Robert Belfour
Red’ s Place; Clarksdale, MS

Fueled by a hankering for authenticity, my father and I drove across Mississippi a few weeks ago in search of something (anything) that wasn’t a fast food chain, a home or structure wrecked by Katrina, or something too foreboding for our Northeastern psyches. We had just left Greenville, MS, a blues town with a resolute urban blight that called to mind mid-’90s Johannesburg. After tentatively checking the local haunts for any music, we left the next morning for Clarksdale, the home of the crossroads and a slightly more welcoming music scene.

Wandering around the town, we ended up in a homemade rock ‘n’ roll museum owned by Theo Dasbach, a Dutch native transplanted to the Delta. His collection was impressive, and after a tour I asked him if he knew of anything worth seeing that night. He told me he’d call Red’s Place, his favorite in town. After a short conversation consisting mostly of Dasbach saying “you gotta tell me about these things, man!” he hung up the phone and told us that Robert Belfour was playing.
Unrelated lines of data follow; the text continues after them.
(** C5, as stated ("for every answer map and question list"): a content
    that brings the answers of a past attempt to three questions with one
    question only: the session takes the answers as they are, and the score
    of the answer at index 2 reads a question that is not there. *)
Lemma C5_answer_beyond_list_raises :
  let past := {| type := "MCQ_ANALYSIS"; title := "Quiz"; content := ""; tags := None;
                 videoPlaylist := None; mcqData := Some [Sample.item 0];
                 userAnswers := Some {[ 0 := Some 0%Z; 2 := Some 1%Z ]};
                 aiHtmlContent := None |} in
  let st := mcqInit past Sample.chapter [Sample.item 0] ∅ initialState in
  mcqState st = {[ 0 := Some 0%Z; 2 := Some 1%Z ]}
  ∧ localMcqData st = [Sample.item 0]
  ∧ score st = Throws TypeError.
Proof. cbv zeta. split_and!; vm_compute; reflexivity. Qed.

Example score_sample :
  score (answerAll [(0, 0); (1, 0); (2, 3)]
           (Sample.fresh [Sample.item 0; Sample.item 1; Sample.item 3])) = Ok 2.
Proof. vm_compute; reflexivity. Qed.

(** ** The session timer *)

Lemma phase_InProgress loading st :
  phase loading st = InProgress ↔
  loading = false ∧ showResults st = false
  ∧ showResumePrompt st = false ∧ showSubmitModal st = false.
Proof.
  unfold phase.
  destruct loading, (showResults st), (showResumePrompt st), (showSubmitModal st);
    intuition discriminate.
Qed.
He explained that Belfour was as talented and experienced as any of the greats but, partly due to his intense lack of promotion, had never hit it big.

After some later research, I found out that he was right; Robert “Wolfman” Belfour may be the most under-appreciated blues musician still alive. Belfour studied with legends like R.L. Burnside and is one of the last surviving masters of the original Hill Country blues (as opposed to the Delta blues). In an unfortunate and ironic accident, Belfour was mentioned in a recent Boston Globe article as Robert Belford, another small step in the great man’s push to the obscure reaches of blues history. Nonetheless, his use of eccentric tunings, forceful vocals, and long, grizzly vamps has earned him his nickname and a heroic place among his group of dedicated supporters.

Figuring an hour and a half after the start time would be safe, we got to the outside of Red’s at 10:30 to find a rusted boiler and a closed door. I slowly opened the door to a dead-silent room of ten people and Red gazing just over my forehead. I handed him $10 and quietly took a seat at a table on the right side of the room. Belfour, fiddling with his guitar tuning, sat in a chair surrounded by an improvised merch table and a few amps. He pulled out a small bottle of gin, took a swig, and in a simultaneously heartbreaking and comedic way, shuddered violently. “I just can’t drink this stuff anymore!” he grimaced, and then asked Red for a Bud Light.

Watching Belfour tune his guitar was almost as engaging as listening to his music; his maddeningly percussive test strokes of strings that seemed impossibly out of tune would have made a great Stockhausen study. This continued for a few minutes and somehow segued into a introductory vamp, which I didn’t even realize had started until I saw Red bobbing his head from behind the bar.

Belfour took no time to demonstrate his virtuosity. His ability to separate parts, from the bassline to the drifting countermelodies, was astounding and nothing short of trance-inducing. After five or so minutes of this, he leaned in close to the microphone, closed his eyes, and howled four octaves lower than a wolf in the wild. Somehow, his vocals stole the spotlight from his guitar playing, cutting through the room with ineffable lamentations about life in a way that I couldn’t even pretend to relate to.

It was difficult to divine Belfour’s setlist, not only because many of the songs he played were mixed and matched, but also because there were only a few breaks between each piece, which averaged about 10 minutes each. This long form, deeply rhythmic style contrasts with the more concise Delta style, and at least in this setting filled with starry-eyed visitors, seemed more powerful than the local tradition.

After an hour of this soulful music, the small crowd began to saunter out into the cool, 85-degree, muggy evening, dropping money in the bucket on the way out. Belfour made sure to personally thank everyone and engaged in a conversation with two visitors from Portland. “Y’all have a safe trip back to Po’ land!” Belfour offered on their way out. The couple then proceeded to explain that they were from Portland, not Poland, to Belfour’s wry smile and raised eyebrow.